Zebrafish (danio rerio) shoaling in light and dark conditions involves a complex interplay between vision and lateral line
behavioral neuroscience, cobalt chloride, group behavior, lateral line, shoaling, zebrafish, vision
We know little about how - or even if in some species – fish shoal in darkness. We hypothesized that ‘dark shoaling’ occurs in zebrafish and therefore must depend upon lateral line sensory input. Shoaling in groups of five adult zebrafish was analyzed with motion tracking software. We measured average inter-individual distance, time near the arena wall (thigmotaxis zone) and total distance traveled under normal room light, and in near-complete darkness (infrared light at 850 nm).
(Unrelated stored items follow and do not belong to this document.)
(** X9: when the record sheet cannot be read, or has no row 0 to remove,
    [process_file] raises that exception before any effect: no CSV is
    written, no call reaches the target and the bar is not touched,
    whatever the target and the callback. *)
Theorem process_file_fails_before_effects
        (origin : call -> M unit) (progress_callback : option (Z -> M unit))
        (xlsx_path template_path : string) (e : exn) (w : World) :
  read_record_sheet xlsx_path = Raise e \/
  (exists parsed, read_record_sheet xlsx_path = Ok parsed /\
                  clean parsed = Raise e) ->
  raises (run_on origin xlsx_path template_path progress_callback) w e w.
Proof. apply process_file_raises_early. Qed.

Ltac step_on :=
  eapply runs_bind;
  [ first [ apply runs_fail_on; reflexivity
          | apply runs_write_file
          | apply runs_try_pass; apply runs_fail_on; reflexivity
          | eapply runs_try_pass_raise; apply raises_fail_on; reflexivity
          | apply axis_loop_runs
          | apply plot_loop_runs; lia
          | apply runs_lift; eassumption
          | apply runs_lift; apply build_wide_ok ] | ].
These observations were repeated in fish treated with cobalt chloride (CoCl2), which ablates lateral line function. In untreated controls, dark shoaling was reduced compared to in light, but nonetheless still present. Elimination of lateral line sensory input by CoCl2 treatment similarly reduced, but did not eliminate, shoaling under both light and dark. Our findings indicate that normal zebrafish shoaling in light or dark requires both visual and lateral line inputs, with neither alone sufficient for normal shoaling.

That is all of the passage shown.